Law Is Not Enough

Executive Director and Co-Founder, Bob Schwartz,

This post is the third in a series by Executive Director and Co-Founder, Bob Schwartz. Over the coming months, Bob will reflect on Juvenile Law Center's four decades of advocacy work for children at risk. This year marks Juvenile Law Center's 40th anniversary, and we're looking forward to celebrating our past successes. However, this year is also about anticipating the next wave of threats to vulnerable youth and ensuring that children at risk have ample opportunity for success as adults. Read the first post here.


One of the ways we have grown as an organization is by paying attention to other disciplines. Social science, behavioral science, and neuroscience influence practice and policy for kids in the foster care and justice systems.

We were not the only office to use an interdisciplinary approach, but we were one of the first in the country to do so.

Forty years later, our model is the norm for lawyers who are serious about representing children.

Four lawyers started Juvenile Law Center in 1975. As young practitioners we knew something about the law; we knew much less about child and adolescent development. Medicine and psychology were just beginning to inform our work. Doctors identified “The Battered Child Syndrome,” which led Congress to pass the Child Abuse Prevention and Treatment Act in 1974. In the ‘70’s, psychiatrists, doctors and lawyers coined the term “psychological parent,” which had enormous influence in child protection and domestic relations custody disputes.

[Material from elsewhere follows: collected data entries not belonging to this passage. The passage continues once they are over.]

Definition merkle_receipt_merge (self other : MerklePaymentReceipt) : MerklePaymentReceipt :=
  {| mr_proofs := mr_proofs other ∪ mr_proofs self;
     mr_file_chunk_counts := mr_file_chunk_counts other ∪ mr_file_chunk_counts self;
     mr_amount_paid := amount_saturating_add (mr_amount_paid self) (mr_amount_paid other);
     mr_already_existed := mr_already_existed self ∪ mr_already_existed other;
     mr_uploaded := mr_uploaded self ∪ mr_uploaded other |}.

Definition add_already_existed (self : MerklePaymentReceipt) (chunks : gset bytes) : MerklePaymentReceipt :=
  {| mr_proofs := mr_proofs self; mr_file_chunk_counts := mr_file_chunk_counts self; mr_amount_paid := mr_amount_paid self;
     mr_already_existed := mr_already_existed self ∪ chunks; mr_uploaded := mr_uploaded self |}.

Definition add_uploaded (self : MerklePaymentReceipt) (chunks : gset bytes) : MerklePaymentReceipt :=
  {| mr_proofs := mr_proofs self; mr_file_chunk_counts := mr_file_chunk_counts self; mr_amount_paid := mr_amount_paid self;
     mr_already_existed := mr_already_existed self; mr_uploaded := mr_uploaded self ∪ chunks |}.

Section merkle.
Context `{XorNameLib, Hex, Bls, Layout, Kad, RmpHeader, Libp2pIdentity, AntMerkle, HashOrder, SelfEncryption}.
Context `{!BodySerde, !Serde DataMap, !Serde DataMapLevel, !PutErrorText}.

(** [MerklePaymentError] of the client. *)
Inductive ClientMerkleError :=
  | CME_Network (e : ClientError)
  | CME_MerkleTree (e : MerkleTreeError)
  | CME_InsufficientCandidates (got needed : nat)
  | CME_SmartContract
  | CME_EvmWalletNetworkMismatch
  | CME_EvmWalletError (e : WalletError)
  | CME_MerklePaymentVault
  | CME_TimestampError
  | CME_PoolVerification (e : MerklePaymentError).

Inductive MerklePutError :=
  | MPE_Network (e : ClientError)
  | MPE_Serialization
  | MPE_Batch (failed : list (Chunk * bytes))
  | MPE_MissingPaymentProofFor (xor_name : bytes)
  | MPE_StreamShouldHaveDatamap.

Inductive MerkleUploadError :=
  | MUE_Encryption (e : option FileError)
  | MUE_Payment (e : ClientMerkleError)
  | MUE_Upload (e : MerklePutError).

(** The receipt of the payments made before the failure. *)
Record MerkleUploadErrorWithReceipt := { ue_receipt : option MerklePaymentReceipt; ue_error : MerkleUploadError }.

Definition upload_error (receipt : MerklePaymentReceipt) (kind : MerkleUploadError) : MerkleUploadErrorWithReceipt :=
  {| ue_receipt := if decide (mr_proofs receipt = ∅) then None else Some receipt; ue_error := kind |}.

(** What these operations ask of the network, the contract and the clock besides; the salts and padding leaves of a tree are
    random. *)
Class MerkleWorld (W : Type) := {
  net_get_closest_n : NetworkAddress → nat → CM W ClientError (list PeerInfo);
  net_get_closest_peers_kad_only : NetworkAddress → option nat → CM W ClientError (list PeerInfo);
  net_get_merkle_candidate_quote : NetworkAddress → PeerInfo → Z → Z → Z → CM W ClientError MerklePaymentCandidateNode;
  net_get_record_one : NetworkAddress → CM W ClientError (option KadRecord);
  wallet_pay_for_merkle_tree : Z → list PoolCommitment → Z → CM W WalletError (bytes * Z);
  random_salts : W → (Z → bytes) * (Z → bytes) * W;
  unix_now : W → option Z;
  merkle_put_error_text : MerklePutError → bytes;
}.

Context `{!ClientWorld W, !Disk W, !Scheduler W, !UploadWorld W, !MerkleWorld W}.
Context (self : Client) (UPLOAD_FLOW_BATCH_SIZE CHUNK_UPLOAD_BATCH_SIZE : nat) (IN_MEMORY_ENCRYPTION_MAX_SIZE : Z).

#[local] Open Scope cm_scope.

Definition cm_tasks {E A R} (tasks : list (CM W E A)) : CM W R (list (result A E)) :=
  λ w, let '(rs, w) := process_tasks_with_max_concurrency tasks w in (Ok rs, w).

(** ** Candidate pools: payments.rs *)

Definition MERKLE_K_VALUE : nat := 20.

Definition candidate_distance (network_addr : NetworkAddress) (peer_id : bytes) : Z := distance network_addr (NA_PeerId peer_id).

(** The quotes of peers, as they come; failures are left out. *)
Definition quote_peers (network_addr : NetworkAddress) (data_type : DataTypes) (data_size timestamp : Z) (peers : list PeerInfo)
    : CM W ClientMerkleError (list (bytes * MerklePaymentCandidateNode)) :=
  let! results := cm_tasks ((λ peer w, let '(r, w) := net_get_merkle_candidate_quote network_addr peer (get_index data_type) data_size timestamp w in
                              (match r with Ok candidate => Ok (pi_peer_id peer, candidate) | Err e => Err e end, w)) <$> peers) in
  cm_ret (omap rok results).

(** At least sixteen different peers to ask, completed with the closest of those known to kademlia. *)
Definition merkle_peers (network_addr : NetworkAddress) : CM W ClientMerkleError (list PeerInfo) :=
  let! closest_peers := cm_map_err CME_Network (net_get_closest_n network_addr PEERS_TO_QUERY) in
  let unique_peers : gmap bytes PeerInfo := foldl (λ m p, <[pi_peer_id p := p]> m) ∅ closest_peers in
  if (CANDIDATES_PER_POOL <=? size unique_peers)%nat then cm_ret (hm_iter unique_peers).*2
  else
    let! kad := cm_try (net_get_closest_peers_kad_only network_addr (Some MERKLE_K_VALUE)) in
    let unique_peers := match kad with
      | Ok kad_peers =>
        let new_peers := filter (λ p, unique_peers !! pi_peer_id p = None) kad_peers in
        let new_peers := sort_by_key (λ p, candidate_distance network_addr (pi_peer_id p)) new_peers in
        foldl (λ m p, match m !! pi_peer_id p with None => <[pi_peer_id p := p]> m | Some _ => m end) unique_peers
          (take (CANDIDATES_PER_POOL - size unique_peers) new_peers)
      | Err _ => unique_peers
      end in
    if (size unique_peers <? CANDIDATES_PER_POOL)%nat then cm_err (CME_InsufficientCandidates (size unique_peers) CANDIDATES_PER_POOL)
    else cm_ret (hm_iter unique_peers).*2.

(** More quotes from peers known to kademlia, as many as are missing. *)
Definition complete_quotes (network_addr : NetworkAddress) (data_type : DataTypes) (data_size timestamp : Z) (queried : list PeerInfo)
    (successful_candidates : list (bytes * MerklePaymentCandidateNode)) : CM W ClientMerkleError (list (bytes * MerklePaymentCandidateNode)) :=
  if (CANDIDATES_PER_POOL <=? length successful_candidates)%nat then cm_ret successful_candidates
  else
    let! kad := cm_try (net_get_closest_peers_kad_only network_addr (Some MERKLE_K_VALUE)) in
    match kad with
    | Err _ => cm_ret successful_candidates
    | Ok kad_peers =>
      let unqueried := filter (λ p, pi_peer_id p ∉ (pi_peer_id <$> queried)) kad_peers in
      if decide (unqueried = []) then cm_ret successful_candidates
      else
        let! new_successes := quote_peers network_addr data_type data_size timestamp unqueried in
        let new_successes := sort_by_key (λ x, candidate_distance network_addr x.1) new_successes in
        cm_ret (successful_candidates ++ take (CANDIDATES_PER_POOL - length successful_candidates) new_successes)
    end.

Definition get_merkle_candidate_pool (target_address : bytes) (data_type : DataTypes) (data_size timestamp : Z)
    : CM W ClientMerkleError (list MerklePaymentCandidateNode) :=
  let network_addr := NA_ChunkAddress (mkChunkAddress target_address) in
  let! peers := merkle_peers network_addr in
  let! successful_candidates := quote_peers network_addr data_type data_size timestamp peers in
  let! successful_candidates := complete_quotes network_addr data_type data_size timestamp peers successful_candidates in
  let candidates := snd <$> take CANDIDATES_PER_POOL (sort_by_key (λ x, candidate_distance network_addr x.1) successful_candidates) in
  if decide (length candidates = CANDIDATES_PER_POOL) then cm_ret candidates
  else cm_err (CME_InsufficientCandidates (length candidates) CANDIDATES_PER_POOL).

Definition build_single_candidate_pool (midpoint_proof : MidpointProof) (data_type : DataTypes) (data_size : Z)
    : CM W ClientMerkleError MerklePaymentCandidatePool :=
  let timestamp := mp_merkle_payment_timestamp midpoint_proof in
  let! candidate_nodes := get_merkle_candidate_pool (midpoint_address midpoint_proof) data_type data_size timestamp in
  let pool := {| pool_midpoint_proof := midpoint_proof; pool_candidate_nodes := candidate_nodes |} in
  let! _ := cm_lift (map_err CME_PoolVerification (verify_signatures pool timestamp)) in
  cm_ret pool.

(** [try_join_all]: the pools in order, or an error. *)
Fixpoint build_candidate_pools (midpoint_proofs : list MidpointProof) (data_type : DataTypes) (data_size : Z)
    : CM W ClientMerkleError (list MerklePaymentCandidatePool) :=
  match midpoint_proofs with
  | [] => cm_ret []
  | proof :: rest =>
    let! pool := build_single_candidate_pool proof data_type data_size in
    let! pools := build_candidate_pools rest data_type data_size in
    cm_ret (pool :: pools)
  end.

It was thus a defining moment when, a year after we opened, we hired Gloria Moses. Gloria would be our primary social worker for the next ten years. Having a social worker on staff had an enormous impact on the way we approached our large caseload of individual clients. We represented children of all ages in a wide variety of settings. These included cases involving child abuse and neglect, divorce, school discipline, special education, juvenile and criminal justice, mental health, and others.

Gloria helped us understand the facts of our cases. When we visited our clients, she helped us appreciate what was going on in their homes, foster homes, or residential programs. She helped us build a relationship with the children we represented; she could connect with them in ways we lawyers couldn’t. She talked the language of social work. This helped us when she participated in planning meetings with case workers or served as a witness in judicial or administrative proceedings.

We were not the only office to use an interdisciplinary approach, but we were one of the first in the country to do so. Forty years later, our model is the norm for lawyers who are serious about representing children.

Other disciplines are also important in developing policy. MacArthur Foundation’s Research Network on Adolescent Development and Juvenile Justice fostered a paradigm shift that led the United States Supreme Court in 2005 to end the juvenile death penalty. Since then, advocates using the science of adolescent development have shaped legislative and judicial decisions involving youth in the justice system. Science and research have also led Congress, state legislatures and courts to provide additional support to youth aging out of foster care.

In the centuries-old battle for justice for children, progress has eluded many reformers. The sciences—where progress is easier to discernhave thus had a profound impact on the work of Juvenile Law Center. We have used the tools at our disposal to ensure that laws, policies and practices affecting youth in the foster care and justice systems are consistent with what the sciences tell us about adolescent development, trauma, resilience, and so much more. This is progress. There is no stopping it.